- _Extracted data_
BEGIN
(** ** Calendar arithmetic *)

Lemma days_in_month_bounds y m : 28 ≤ days_in_month y m ≤ 31.
Proof.
  unfold days_in_month. destruct (m =? 2); [destruct (is_leap y); lia|].
  destruct ((m =? 4) || (m =? 6) || (m =? 9) || (m =? 11)); lia.
Qed.

Lemma prev_day_valid d : valid_date d → valid_date (prev_day d).
Proof.
  destruct d as [y m dd]. unfold valid_date, prev_day. simpl. intros [Hm Hd].
  destruct (Z.ltb_spec 1 dd); simpl; [lia|].
  destruct (Z.ltb_spec 1 m); simpl.
  - pose proof (days_in_month_bounds y (m - 1)). lia.
  - unfold days_in_month. simpl. lia.
Qed.

Lemma next_prev_day d : valid_date d → next_day (prev_day d) = d.
Proof.
  destruct d as [y m dd]. unfold valid_date, prev_day, next_day. simpl.
  intros [Hm Hd].
  destruct (Z.ltb_spec 1 dd); simpl.
  - destruct (Z.ltb_spec (dd - 1) (days_in_month y m)); [|lia].
    f_equal. lia.
  - destruct (Z.ltb_spec 1 m); simpl.
    + rewrite Z.ltb_irrefl.
      destruct (Z.ltb_spec (m - 1) 12); [|lia]. f_equal; lia.
    + assert (m = 1) as -> by lia. assert (dd = 1) as -> by lia.
      unfold days_in_month. simpl. f_equal. lia.
Qed.

Lemma sub_days_valid n d : valid_date d → valid_date (sub_days n d).
Proof.
  intros Hd. induction n as [|n IH]; [done|]. by apply prev_day_valid.
Qed.

Lemma add_days_add a b d : add_days (a + b) d = add_days a (add_days b d).
Proof. apply Nat.iter_add. Qed.

Lemma add_days_S n d : add_days (S n) d = next_day (add_days n d).
Proof. reflexivity. Qed.

Lemma add_days_within n y m d :
  d + Z.of_nat n ≤ days_in_month y m →
  add_days n (Date y m d) = Date y m (d + Z.of_nat n).
Proof.
  induction n as [|n IH]; intros Hn.
  - simpl. f_equal. lia.
  - rewrite add_days_S, IH by lia.
    unfold next_day. simpl.
    destruct (Z.ltb_spec (d + Z.of_nat n) (days_in_month y m)); [|lia].
    f_equal. lia.
Qed.

(* (month_start + timedelta(days=32)).replace(day=1) is the first day of
   the month after *)
Lemma first_of_next_month y m :
  1 ≤ m ≤ 12 →
  replace_day1 (add_days 32 (Date y m 1))
  = if m <? 12 then Date y (m + 1) 1 else Date (y + 1) 1 1.
Proof.
  intros Hm. pose proof (days_in_month_bounds y m) as HL.
  set (L := days_in_month y m) in *.
  replace 32%nat with (Z.to_nat (32 - L) + S (Z.to_nat (L - 1)))%nat by lia.
  rewrite add_days_add, add_days_S.
  rewrite add_days_within by (fold L; lia).
  replace (1 + Z.of_nat (Z.to_nat (L - 1))) with L by lia.
  unfold next_day. simpl. fold L. rewrite Z.ltb_irrefl.
  destruct (m <? 12).
  - pose proof (days_in_month_bounds y (m + 1)).
    by rewrite add_days_within by lia.
  - pose proof (days_in_month_bounds (y + 1) 1).
    by rewrite add_days_within by lia.
Qed.

Lemma date_ltb_lt a b :
  date_ltb a b = true
  ↔ year a < year b
    ∨ (year a = year b
       ∧ (month a < month b ∨ (month a = month b ∧ day a < day b))).
Proof.
  unfold date_ltb.
  rewrite orb_true_iff, andb_true_iff, orb_true_iff, andb_true_iff.
  rewrite !Z.ltb_lt, !Z.eqb_eq. tauto.
Qed.

Lemma before_midnight dt d :
  datetime_ltb dt (midnight d) = date_ltb (dt_date dt) d.
Proof.
  unfold datetime_ltb, midnight. simpl.
  destruct (dt_time dt); simpl; by rewrite andb_false_r, orb_false_r.
Qed.

Lemma not_before_midnight dt d :
  datetime_leb (midnight d) dt = negb (date_ltb (dt_date dt) d).
Proof. unfold datetime_leb. by rewrite before_midnight. Qed.

(* the window of a past bucket is one calendar month *)
Lemma month_window c y m :
  valid_date c → 1 ≤ m ≤ 12 →
  negb (date_ltb c (Date y m 1))
  && date_ltb c (if m <? 12 then Date y (m + 1) 1 else Date (y + 1) 1 1)
  = true
  ↔ year c = y ∧ month c = m.
Proof.
  intros [Hcm Hcd] Hm. rewrite andb_true_iff, negb_true_iff.
  rewrite <-not_true_iff_false, !date_ltb_lt.
  destruct (Z.ltb_spec m 12); simpl; lia.
Qed.

(* the window of the current bucket is the month so far *)
Lemma month_to_date_window c today :
  valid_date c → valid_date today →
  negb (date_ltb c (replace_day1 today)) && date_ltb c (add_days 1 today)
  = true
  ↔ year c = year today ∧ month c = month today ∧ date_leb c today = true.
Proof.
  intros [Hcm Hcd] [Hm Hd]. unfold date_leb, add_days, next_day. simpl.
  rewrite andb_true_iff, !negb_true_iff, <-!not_true_iff_false.
  pose proof (days_in_month_bounds (year c) (month c)).
  destruct (Z.ltb_spec (day today) (days_in_month (year today) (month today)));
    [|destruct (Z.ltb_spec (month today) 12)];
    rewrite !date_ltb_lt; simpl.
  - lia.
  - split; [|lia]. intros [Hlo Hhi].
    assert (year c = year today ∧ month c = month today) as [Hy Hmo] by lia.
    rewrite Hy, Hmo in Hcd. lia.
  - split; [|lia]. intros [Hlo Hhi].
    assert (year c = year today ∧ month c = month today) as [Hy Hmo] by lia.
    rewrite Hy, Hmo in Hcd. lia.
Qed.

Lemma filter_iff_on {A} (P1 P2 : A → Prop)
    `{!∀ x, Decision (P1 x), !∀ x, Decision (P2 x)} (l : list A) :
  (∀ x, x ∈ l → P1 x ↔ P2 x) → filter P1 l = filter P2 l.
Proof.
  induction l as [|a l IH]; intros Hiff; [done|].
  assert (filter P1 l = filter P2 l) as Hl.
  { apply IH. intros x Hx. apply Hiff. by right. }
  destruct (decide (P1 a)) as [Ha|Ha].
  - rewrite !filter_cons_True; [by rewrite Hl| |done].
    apply Hiff; [by left|done].
  - rewrite !filter_cons_False; [done| |done].
    intros Ha'. apply Ha, Hiff; [by left|done].
Qed.

Section Properties.
Context {M : Type} `{!Money M} {python : PyInt}.

Implicit Types (db : @Db M) (st : @cart M) (o : @Order M) (it : @OrderItem M).
Implicit Types (ss : session).

(** What one turn of the loop can do: skip the line, or book it. *)
Lemma add_line_inv oid ss st pid qty ss' st' :
  add_line oid ss st (pid, qty) = Ok (ss', st') →
  st' = st
  ∨ ∃ p q product,
      py_int pid = Some p ∧ py_int qty = Some q
      ∧ c_products st !! p = Some product
      ∧ st' = book_item oid st p product q.
Proof.
  unfold add_line.
  destruct (truthy pid && truthy qty); [|intros [= <- <-]; by left].
  intros (p & Hp%of_option_Ok & (ss1 & _ & H)%bind_Ok)%bind_Ok.
  destruct (c_products st !! p) as [product|] eqn:Hprod.
  - apply bind_Ok in H as (q & Hq%of_option_Ok & H).
    destruct (float_int q); [|done]. injection H as <- <-.
    right. by exists p, q, product.
  - destruct (sqlite_int p); [|done]. injection H as <- <-. by left.
Qed.

Lemma book_item_price oid st p product q k :
  c_products st !! p = Some product →
  price <$> c_products (book_item oid st p product q) !! k
  = price <$> c_products st !! k.
Proof.
  intros Hp. simpl. destruct (decide (p = k)) as [->|Hne].
  - by rewrite lookup_insert_eq, Hp.
  - by rewrite lookup_insert_ne.
Qed.

Lemma add_lines_spec oid lines ss st ss' st' :
  add_lines oid lines ss st = Ok (ss', st') →
  ∃ new,
    c_items st' = c_items st ++ new
    ∧ Forall (λ it, order_id it = oid) new
    ∧ c_total st'
      = foldl (λ acc it, m_add acc (m_scale (unit_price it) (quantity it)))
              (c_total st) new
    ∧ Forall (λ it, ∃ p, c_products st !! product_id it = Some p
                         ∧ unit_price it = price p) new
    ∧ ∀ k, price <$> c_products st' !! k = price <$> c_products st !! k.
Proof.
  revert ss st. induction lines as [|[pid qty] rest IH]; intros ss st; simpl.
  - intros [= <- <-]. exists []. by rewrite app_nil_r.
  - intros ([ss1 st1] & Hline & Hrest)%bind_Ok. simpl in Hrest.
    apply IH in Hrest as (new & Hitems & Hoid & Htot & Hprice & Hkeep).
    apply add_line_inv in Hline as [->|(p & q & product & _ & _ & Hp & ->)];
      [by exists new|].
    eexists (_ :: new). split_and!.
    + rewrite Hitems. simpl. by rewrite <-app_assoc.
    + by constructor.
    + by rewrite Htot.
    + constructor; [by exists product|].
      eapply Forall_impl; [exact Hprice|]. intros it (p' & Hp' & ->).
      pose proof (book_item_price oid st p product q (product_id it) Hp) as Hk.
      rewrite Hp' in Hk. simpl in Hk.
      destruct (c_products st !! product_id it) as [p0|] eqn:E;
        simpl in Hk; [|done].
      exists p0. split; [done|]. congruence.
    + intros k. rewrite Hkeep. by apply book_item_price.
Qed.

Lemma filter_own_items (oid : Z) (old new : list (@OrderItem M)) :
  Forall (λ it, order_id it ≠ oid) old →
  Forall (λ it, order_id it = oid) new →
  filter (λ it, order_id it = oid) (old ++ new) = new.
Proof.
  intros Hold Hnew. rewrite filter_app.
  replace (filter (λ it, order_id it = oid) old) with (@nil (@OrderItem M)).
  - simpl. induction Hnew as [|it l Hit _ IH]; [done|].
    by rewrite filter_cons_True, IH.
  - induction Hold as [|it l Hit _ IH]; [done|].
    by rewrite filter_cons_False.
Qed.

Lemma add_order_inv e f db db' :
  add_order e f db = Ok db' →
  ∃ cid ss st,
    (form_item f "customer_id" ≫= int_of) = Ok cid
    ∧ (generate_order_number e ∉ order_number <$> rows (orders db))
    ∧ add_lines (next_id (keys (orders db)))
        (zip (form_getlist f "product_id[]") (form_getlist f "quantity[]"))
        clean
        {| c_products := products db; c_items := order_items db;
           c_total := m_zero |} = Ok (ss, st)
    ∧ db' =
      {| products := c_products st;
         orders :=
           <[next_id (keys (orders db)) :=
               {| order_number := generate_order_number e; customer_id := cid;
                  status := "pending"; total_amount := c_total st;
                  created_at := utcnow e; created_by := current_user_id e |}]>
             (orders db);
         order_items := c_items st;
         transactions := transactions db ++
           [{| t_id := next_id (t_id <$> transactions db);
               transaction_type := "income"; t_category := Some "Sales";
               amount := c_total st;
               t_description := Some ("Order " +:+ generate_order_number e);
               reference := Some (generate_order_number e);
               t_date := dt_date (now e); t_created_at := utcnow e;
               t_created_by := Some (current_user_id e) |}] |}
    ∧ sqlite_int cid = true
    ∧ can_flush ss (c_products st) = true
    ∧ m_nan (c_total st) = false.
Proof.
  unfold add_order. intros (cid & Hcid & H)%bind_Ok.
  destruct (sqlite_int cid) eqn:Hfit; [|done]. simpl in H.
  case_bool_decide as Hnum; [done|].
  apply bind_Ok in H as ([ss st] & Hst & H). simpl in H.
  destruct (can_flush ss (c_products st)) eqn:Hflush; [|done]. simpl in H.
  destruct (m_nan (c_total st)) eqn:Hnan; [done|]. injection H as <-.
  by exists cid, ss, st.
Qed.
END
- _Task description_
Could you find every line in the records above that has the string "then" and copy it?

- _Answer to the problem_
  = if m <? 12 then Date y (m + 1) 1 else Date (y + 1) 1 1.
  && date_ltb c (if m <? 12 then Date y (m + 1) 1 else Date (y + 1) 1 1)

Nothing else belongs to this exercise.